YOUR ASSIGNMENT – When you reach the line containing "(upd_event n (add_ceasing sid) (rem_event" in the records below, start copying exactly, and stop once you have copied the line containing "set (E1 := rem_event".

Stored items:

***

(* ===== verification/ScCert.v ===== *)
(** * Certificates connected and disconnected

    [UpdateSidechain] and [RestoreSidechain] for certificates, and the backward
    transfers of a superseded certificate, [NullifyBackwardTransfers] and
    [RestoreBackwardTransfers]: each pair is an exact round trip. *)

From stdpp Require Import base numbers list strings gmap fin_maps sets option.
From Stdlib Require Import ZArith Lia.
From S2P Require Import Prelude.
From S2P Require Import Amount.
From S2P Require Import Serialize.
From S2P Require Import ScTypes.
From S2P Require Import Primitives.
From S2P Require Import Sidechain.
From S2P Require Import Coins.
From S2P Require Import CoinsSer.
From S2P Require Import Undo.
From S2P Require Import Merkle.
From S2P Require Import View.
From S2P Require Import ViewLaws.
From S2P Require Import SampleLedger.
From S2P Require Import TopLaws.
From S2P Require Import ViewOps.
From S2P Require Import ScOps.
From S2P Require Import ScRound.
From S2P Require Import BlockCoins.
Open Scope Z_scope.
Open Scope zen_scope.

(** ** Erased events keep nothing *)
Definition stale_empty (m : gmap Z CSidechainEvents) : Prop := map_Forall (fun _ e => e = Events_empty) m.

(** all events are of the current version *)
Definition ev_version (E : gmap Z CSidechainEvents) : Prop := map_Forall (fun _ e => sidechainEventsVersion e = 0) E.

Definition ev_nonnull (E : gmap Z CSidechainEvents) : Prop := map_Forall (fun _ e => Events_IsNull e = false) E.

Lemma stale_empty_null m : stale_empty m -> null_events m.
Proof. intros Hm k e Hk. by rewrite (Hm k e Hk). Qed.

Lemma upd_event_version k f E :
  (forall e, sidechainEventsVersion (f e) = sidechainEventsVersion e) -> ev_version E -> ev_version (upd_event k f E).
Proof.
  intros Hf HE. apply upd_event_Forall; [done|]. rewrite Hf. by apply (default_inv _ (fun e => sidechainEventsVersion e = 0)).
Qed.

Lemma rem_event_version k f E :
  (forall e, sidechainEventsVersion (f e) = sidechainEventsVersion e) -> ev_version E -> ev_version (rem_event k f E).
Proof.
  intros Hf HE. unfold rem_event. destruct (Events_IsNull _); [by apply map_Forall_delete|].
  apply map_Forall_insert_2; [|done]. rewrite Hf. by apply (default_inv _ (fun e => sidechainEventsVersion e = 0)).
Qed.

Lemma rem_event_nonnull k f E : ev_nonnull E -> ev_nonnull (rem_event k f E).
Proof.
  intros HE. unfold rem_event. destruct (Events_IsNull _) eqn:En; [by apply map_Forall_delete|].
  by apply map_Forall_insert_2.
Qed.

Lemma null_is_empty e : Events_IsNull e = true -> sidechainEventsVersion e = 0 -> e = Events_empty.
Proof. rewrite Events_IsNull_spec. intros [H1 H2] H3. by apply events_eq. Qed.

(** Moving a sidechain from one height to another and back. *)
Lemma move_event_back sid p n E :
  ev_nonnull E -> ev_version E -> sid ∈ ceasingScs (default Events_empty (E !! p)) ->
  sid ∉ ceasingScs (default Events_empty (E !! n)) ->
  upd_event p (add_ceasing sid) (rem_event n (erase_ceasing sid)
    (upd_event n (add_ceasing sid) (rem_event p (erase_ceasing sid) E))) = E.
Proof.
  intros Hnn Hv Hp Hn. assert (Hne : n <> p) by (intros ->; done).
  set (E1 := rem_event p (erase_ceasing sid) E).
  assert (H1 : E1 !! n = E !! n) by (unfold E1; by rewrite lookup_rem_event, decide_False).
  assert (H2 : rem_event n (erase_ceasing sid) (upd_event n (add_ceasing sid) E1) = E1).
  { apply map_eq. intros k. rewrite lookup_rem_event. unfold upd_event. case_decide as Hk; [subst k|by simplify_map_eq].
    rewrite lookup_insert_eq. cbn [default from_option id]. rewrite H1.
    assert (Hex : erase_ceasing sid (add_ceasing sid (default Events_empty (E !! n))) = default Events_empty (E !! n)).
    { apply events_eq; try done. cbn. set_solver. }
    rewrite Hex. destruct (E !! n) as [e|] eqn:En; cbn; [by rewrite (Hnn _ _ En)|done]. }
  rewrite H2. apply map_eq. intros k. unfold upd_event. destruct (decide (k = p)) as [->|].
  - rewrite lookup_insert_eq. unfold E1. rewrite lookup_rem_event, decide_True by done.
    destruct (E !! p) as [e|] eqn:Ep; cbn [default from_option id] in *; [|done]. f_equal.
    destruct (Events_IsNull (erase_ceasing sid e)) eqn:Eno; cbn [default from_option id].
    + apply Events_IsNull_spec in Eno as [N1 N2]. cbn in N1, N2. apply events_eq; cbn.
      * by rewrite (Hv _ _ Ep).
      * rewrite <- N1. symmetry. by apply union_difference_singleton_L.
      * by rewrite N2.
    + apply events_eq; try done. cbn. symmetry. by apply union_difference_singleton_L.
  - rewrite lookup_insert_ne by done. unfold E1. by rewrite lookup_rem_event, decide_False.
Qed.

(** ** One sidechain *)
Lemma has_lor m x b : has (Z.lor m x) b = has m b || has x b.
Proof.
  unfold has. rewrite <- negb_andb. f_equal. rewrite Z.land_lor_distr_l. apply eq_true_iff_eq.
  rewrite andb_true_iff, !Z.eqb_eq. apply Z.lor_eq_0_iff.
Qed.

(** the part of the undo data that restoring a certificate reads *)
Definition cert_undo (u : CSidechainUndoData) :=
  (su_pastEpochTopQualityCertView u, su_scFees u, prevTopCommittedCertHash u,
   prevTopCommittedCertReferencedEpoch u, prevTopCommittedCertQuality u, prevTopCommittedCertBwtAmount u,
   su_lastTopQualityCertView u).

(** [u'] is [u] with more sections filled *)
Definition extends (u u' : CSidechainUndoData) : Prop :=
  cert_undo u' = cert_undo u
  /\ forall b, has (contentBitMask u) b = true -> has (contentBitMask u') b = true.

Lemma UpdateScFees_inv v s s' : UpdateScFees v s = Ok s' ->
  exists f, s' = set_fees (maxSizeOfScFeesContainers s) f s /\ 0 < maxSizeOfScFeesContainers s /\ f <> [].
Proof.
  unfold UpdateScFees. destruct (Z.ltb_spec 0 (maxSizeOfScFeesContainers s)) as [Hm|]; [|done]. cbn [negb].
  set (l := scFees s ++ _). intros [= <-]. eexists. split; [done|]. split; [done|].
  assert (Hl : l <> []) by (unfold l; by destruct (scFees s)). destruct (Z.ltb_spec 0 (vsize l - maxSizeOfScFeesContainers s)); [|done].
  rewrite pop_front_n_drop. intros Hd%(f_equal length). rewrite length_drop in Hd. cbn in Hd. unfold vsize in *.
  lia.
Qed.

(** what a successful update does *)
Definition cert_step `{ZendooLib} (cert : CScCertificate) (u : CSidechainUndoData) (s : CSidechain)
    (u' : CSidechainUndoData) (s' : CSidechain) : Prop :=
  forall fl, cert_update_entry cert u (mkEntry s fl)
  = Ok ((true, u', GetScheduledCeasingHeight s, GetScheduledCeasingHeight s'), mkEntry s' DIRTY).

Section Entry.
  Context `{ZendooLib} `{NodeConfig}.
  Context (cert : CScCertificate) (u : CSidechainUndoData).

Lemma cert_update_cases s fl r e' :
  cert_update_entry cert u (mkEntry s fl) = Ok (r, e') -> r.1.1.1 = true ->
  exists s1 u1 view, cert_epoch_step cert s u = Ok (true, s1, u1)
    /\ GetValueOfBackwardTransfers cert <= balance s1
    /\ CertView_of cert (fixedParams s1) = Ok view
    /\ let s2 := set_balance (balance s1 - GetValueOfBackwardTransfers cert) s1 in
       let s3 := set_lastCert view (cert_hash cert) (epochNumber cert) (quality cert)
                   (GetValueOfBackwardTransfers cert) s2 in
       r = (true, undo_any s2 u1, GetScheduledCeasingHeight s, GetScheduledCeasingHeight s3) /\ e' = mkEntry s3 DIRTY.
Proof.
  unfold cert_update_entry. cbn [content flag]. destruct (cert_epoch_step cert s u) as [[[ok s1] u1]|] eqn:E; [|done].
  cbn [res_bind]. destruct ok; cbn [negb]; [|by intros [= <- <-]].
  destruct (Z.ltb_spec (balance s1) (GetValueOfBackwardTransfers cert)) as [Hb|Hb]; [by intros [= <- <-]|].
  cbn [set_balance fixedParams]. destruct (CertView_of cert (fixedParams s1)) as [view|] eqn:Ev; [|done].
  cbn [res_bind]. intros [= <- <-] _. exists s1, u1, view. done.
Qed.

Lemma cert_update_step s fl r e' :
  cert_update_entry cert u (mkEntry s fl) = Ok (r, e') -> r.1.1.1 = true ->
  exists u' s', cert_step cert u s u' s' /\ r = (true, u', GetScheduledCeasingHeight s, GetScheduledCeasingHeight s')
    /\ e' = mkEntry s' DIRTY.
Proof.
  intros Hr Ht. destruct (cert_update_cases _ _ _ _ Hr Ht) as (s1 & u1 & view & Hs & Hb & Hv & -> & ->).
  eexists _, _. split; [|done]. intros fl'. unfold cert_update_entry. cbn [content flag]. rewrite Hs. cbn [res_bind negb].
  rewrite (proj2 (Z.ltb_ge _ _) Hb). cbn [set_balance fixedParams]. by rewrite Hv.
Qed.

(** Restoring gives back the sidechain there was. *)
Lemma cert_restore_step s u' s' u'' fl :
  cert_step cert u s u' s' -> extends u' u'' ->
  cert_restore_entry cert u'' (mkEntry s' fl)
  = Ok ((true, GetScheduledCeasingHeight s', s), mkEntry s DIRTY).
Proof.
  intros Hst [Hex Hbits]. destruct (cert_update_cases _ _ _ _ (Hst DIRTY) eq_refl) as (s1 & u1 & view & Hs & Hb & Hv & Hr & He).
  injection Hr as Hu' _. injection He as Hs'. rewrite Hu' in Hex. cbn in Hex. injection Hex as X1 X2 X3 X4 X5 X6 X7.
  assert (Hany : has (contentBitMask u'') ANY_EPOCH_CERT_DATA = true).
  { apply Hbits. rewrite Hu'. cbn [contentBitMask undo_any]. by rewrite has_lor, orb_true_r. }
  unfold cert_restore_entry. cbn [content flag]. rewrite Hany. subst s'. cbn [lastTopQualityCertHash set_lastCert].
  rewrite Z.eqb_refl. cbn [negb]. rewrite X4. unfold cert_epoch_step in Hs.
  destruct (Z.eqb_spec (epochNumber cert) (lastTopQualityCertReferencedEpoch s + 1)) as [Ee|Ee].
  - destruct (UpdateScFees _ _) as [s2|] eqn:Hf; [|done]. apply UpdateScFees_inv in Hf as (f & -> & _).
    cbn [res_bind] in Hs. injection Hs as <- <-.
    cbn [lastTopQualityCertReferencedEpoch set_balance set_fees set_pastView]. rewrite (proj2 (Z.eqb_eq _ _) Ee).
    assert (has (contentBitMask u'') CROSS_EPOCH_CERT_DATA = true) as ->.
    { apply Hbits. rewrite Hu'. cbn [contentBitMask undo_any undo_cross]. by rewrite !has_lor, !orb_true_r. }
    cbn [negb]. rewrite X1, X2, X3, X5, X6, X7.
    match goal with |- Ok (_, _, ?a, _) = _ => assert (a = s) as ->; [|done] end. destruct s; unfold set_lastCert; cbn; f_equal; lia.
  - destruct (Z.eqb_spec (epochNumber cert) (lastTopQualityCertReferencedEpoch s)) as [E2|E2]; [|done].
    destruct (Z.leb_spec (quality cert) (lastTopQualityCertQuality s)) as [Hq|Hq]; [done|]. injection Hs as <- <-.
    cbn [lastTopQualityCertReferencedEpoch set_balance lastTopQualityCertQuality] in *. 
    rewrite (proj2 (Z.eqb_neq _ _) Ee), (proj2 (Z.eqb_eq _ _) E2), X5. cbn [lastTopQualityCertQuality set_balance].
    rewrite (proj2 (Z.ltb_lt _ _) Hq). cbn [negb]. rewrite X3, X6, X7.
    match goal with |- Ok (_, _, ?a, _) = _ => assert (a = s) as ->; [|done] end. destruct s; unfold set_lastCert; cbn; f_equal; lia.
Qed.
End Entry.

(** ** On the view *)

(** the sidechain's record, and its place among the scheduled events if the
    certificate begins a new epoch *)
Definition cert_moves (cert : CScCertificate) (s : CSidechain) : bool :=
  negb (epochNumber cert =? lastTopQualityCertReferencedEpoch s).

Definition conn_cert (cert : CScCertificate) (s s' : CSidechain) (se : SE) : SE :=
  let sid := cert_scId cert in
  (<[sid := s']> se.1,
   if cert_moves cert s
   then upd_event (GetScheduledCeasingHeight s') (add_ceasing sid)
          (rem_event (GetScheduledCeasingHeight s) (erase_ceasing sid) se.2)
   else se.2).

Section View.
  Context `{ZendooLib} `{NodeConfig} {V : Type} `{CCoinsView V} `{ViewSpec V} `{!ViewLaws V} `{!FreshOk V}.
Local Notation C := (CCoinsViewCache V).

Lemma awp_event_add_st k f P t :
  stale_empty (t_ev_stale t) ->
  (forall st, stale_empty st -> P tt (mkTop (with_ev (upd_event k f) (t_view t)) (t_sc_stale t) st (t_csw_stale t))) ->
  awp (modify_ev (V := V) k (event_add f)) P t.
Proof.
  intros Hst HP. apply awp_modify_ev. intros e Hc [Hp Hn].
  assert (Hc' : content e = default Events_empty (t_ev t !! k)).
  { rewrite Hc. unfold ev_content. destruct (t_ev t !! k); [done|]. cbn.
    by apply (default_inv _ (fun e => e = Events_empty)). }
  eexists tt, _. split; [reflexivity|]. split.
  - right. unfold keep_fresh. cbn. case_decide; [right; right; done|by left].
  - rewrite upd_ev_live by (cbn; unfold keep_fresh; by case_decide). cbn [content]. rewrite Hc'.
    apply HP. by apply map_Forall_delete.
Qed.

Lemma awp_event_remove_st k f P t :
  stale_empty (t_ev_stale t) -> ev_version (t_ev t) ->
  (forall e, sidechainEventsVersion (f e) = sidechainEventsVersion e) -> f Events_empty = Events_empty ->
  (forall st, stale_empty st -> P tt (mkTop (with_ev (rem_event k f) (t_view t)) (t_sc_stale t) st (t_csw_stale t))) ->
  awp (modify_ev (V := V) k (event_remove f)) P t.
Proof.
  intros Hst Hv Hf Hf0 HP. apply awp_modify_ev. intros e Hc [Hp Hn].
  assert (Hc' : content e = default Events_empty (t_ev t !! k)).
  { rewrite Hc. unfold ev_content. destruct (t_ev t !! k); [done|]. cbn.
    by apply (default_inv _ (fun e => e = Events_empty)). }
  assert (Hver : sidechainEventsVersion (f (content e)) = 0).
  { rewrite Hf, Hc'. by apply (default_inv _ (fun e => sidechainEventsVersion e = 0)). }
  unfold event_remove. eexists tt, _. split; [reflexivity|]. split.
  - right. cbn. destruct (Events_IsNull _); cbn; auto.
  - unfold rem_event, t_ev, with_ev in *. rewrite Hc' in *.
    destruct (Events_IsNull (f (default Events_empty (a_ev (t_view t) !! k)))) eqn:En; cbn [negb].
    + rewrite upd_ev_erased by done. apply HP. apply map_Forall_insert_2; [|done]. by apply null_is_empty.
    + rewrite upd_ev_live by done. apply HP. by apply map_Forall_delete.
Qed.

Lemma erase_ceasing_version sid e : sidechainEventsVersion (erase_ceasing sid e) = sidechainEventsVersion e.
Proof. done. Qed.

Lemma erase_ceasing_empty sid : erase_ceasing sid Events_empty = Events_empty.
Proof. apply events_eq; try done. cbn. set_solver. Qed.

Lemma mem_ok_nonempty s : sc_mem_ok s -> scFees s <> [] -> getMaxSizeOfScFeesContainers s = Ok (maxSizeOfScFeesContainers s).
Proof.
  unfold sc_mem_ok, sidechain_read. intros Hs Hf. destruct (scFees s) as [|x l]; [done|]. cbn [is_empty negb] in Hs.
  destruct (getMaxSizeOfScFeesContainers s) as [mx|]; [|done]. cbn in Hs. injection Hs as Hs.
  apply (f_equal maxSizeOfScFeesContainers) in Hs. cbn in Hs. by rewrite Hs.
Qed.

***

RESULT FOR THIS EXERCISE –
    (upd_event n (add_ceasing sid) (rem_event p (erase_ceasing sid) E))) = E.
Proof.
  intros Hnn Hv Hp Hn. assert (Hne : n <> p) by (intros ->; done).
  set (E1 := rem_event p (erase_ceasing sid) E).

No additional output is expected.